*** Data in this exercise Section Begins ***
(** The session of the example below: the singleton of the usage example
    is registered, the game is started on it, and six spawn attempts
    follow, four seconds apart, with a subscriber, a null delivery and a
    doubled snapshot on the way. *)
Lemma queue_never_exceeds_capacity_example :
  ∃ q : list RecipeSO,
    queue_of 1%positive
      (run_calls 1%positive
         [CallStartGame 1%positive;
          CallSubscribe RecipeSpawned {| handler_id := 0; handler_fault := None |};
          CallUpdate 0%float (random_choice 0); CallUpdate 4%float (random_choice 1);
          CallUpdate 8%float (random_choice 2); CallUpdate 12%float (random_choice 3);
          CallUpdate 16%float (random_choice 4); CallDeliver None;
          CallMutateSnapshot (λ q, q ++ q);
          CallUpdate 20%float (random_choice 5)]
         registered_world) = Some q ∧
    length q ≤ WAITING_RECIPES_MAX.
Proof.
  apply (queue_never_exceeds_capacity recipe_list empty_world).
  right. split; reflexivity.
Defined.

(** In that session the queue does fill up: four orders are pending at the
    end, the fifth and sixth attempts having found it full. *)
Example queue_fills_to_capacity :
  queue_of 1%positive
    (run_calls 1%positive
       [CallStartGame 1%positive;
        CallSubscribe RecipeSpawned {| handler_id := 0; handler_fault := None |};
        CallUpdate 0%float (random_choice 0); CallUpdate 4%float (random_choice 1);
        CallUpdate 8%float (random_choice 2); CallUpdate 12%float (random_choice 3);
        CallUpdate 16%float (random_choice 4); CallDeliver None;
        CallMutateSnapshot (λ q, q ++ q);
        CallUpdate 20%float (random_choice 5)]
       registered_world)
  = Some [salad_recipe; sandwich_recipe; salad_recipe; sandwich_recipe].
Proof. vm_compute. reflexivity. Qed.

(** ** The first [update] *)

Lemma float_eq_of_Prim2SF x y : Prim2SF x = Prim2SF y → x = y.
Proof.
  intros H. rewrite <- (SF2Prim_Prim2SF x), <- (SF2Prim_Prim2SF y). by rewrite H.
Qed.

Lemma finite_sub_self (x : float) : is_finite x = true → (x - x)%float = 0%float.
Proof.
  intros Hfin. apply float_eq_of_Prim2SF. rewrite sub_spec.
  unfold is_finite, is_nan, is_infinity in Hfin.
  rewrite !FloatAxioms.eqb_spec, abs_spec in Hfin.
  destruct (Prim2SF x) as [s|s| |s mx e] eqn:Hx.
  - destruct s; reflexivity.
  - destruct s; discriminate.
  - discriminate.
  - clear Hfin Hx. unfold SF64sub, SFsub. rewrite Z.sub_diag. reflexivity.
Qed.

Lemma timer_max_sub_zero : (SPAWN_RECIPE_TIMER_MAX - 0)%float = SPAWN_RECIPE_TIMER_MAX.
Proof. reflexivity. Qed.
Lemma timer_max_positive : (SPAWN_RECIPE_TIMER_MAX <=? 0)%float = false.
Proof. reflexivity. Qed.

Lemma pristine_calls self cs w m q :
  forallb (λ c, negb (is_update c)) cs = true →
  managers w !! self = Some m →
  recipe_lists w !! _waiting_recipe_so_list m = Some q →
  ∃ m', managers (run_calls self cs w) !! self = Some m' ∧
        _last_update_time m' = _last_update_time m ∧
        _spawn_recipe_timer m' = _spawn_recipe_timer m.
Proof.
  revert w m q. induction cs as [|c cs IH]; intros w m q Hcs Hm Hq; [by exists m|].
  simpl in Hcs. apply andb_true_iff in Hcs as [Hc Hcs].
  apply negb_true_iff in Hc.
  destruct (call_effect self c w m q Hm Hq)
    as (m1 & q1 & Hm1 & Hloc & Hq1 & _ & Hkeep).
  destruct (Hkeep Hc) as [Hlast Htimer].
  rewrite <- Hloc in Hq1.
  destruct (IH _ m1 q1 Hcs Hm1 Hq1) as (m2 & Hm2 & Hlast2 & Htimer2).
  exists m2. simpl. split_and!; [done|congruence..].
Qed.

Lemma first_update_run self now random w m :
  managers w !! self = Some m →
  _last_update_time m = None →
  _spawn_recipe_timer m = SPAWN_RECIPE_TIMER_MAX →
  is_finite now = true →
  KitchenGameManager.update self now random w =
  (Ok tt, set_managers (λ ms, <[self := set_last_update_time (Some now) m]> ms) w).
Proof.
  intros Hm Hlast Htimer Hfin. rewrite (update_run _ _ _ _ _ Hm). cbv zeta.
  unfold timer_after. rewrite Hlast, Htimer, (finite_sub_self now Hfin).
  rewrite timer_max_sub_zero, timer_max_positive.
  unfold set_managers. do 3 f_equal.
  destruct m; simpl in *. by subst.
Qed.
*** Data in this exercise Section Ends ***
Prompt — Collect every line with the string "CallSubscribe" from the records, and copy each.

Solution below —
          CallSubscribe RecipeSpawned {| handler_id := 0; handler_fault := None |};
        CallSubscribe RecipeSpawned {| handler_id := 0; handler_fault := None |};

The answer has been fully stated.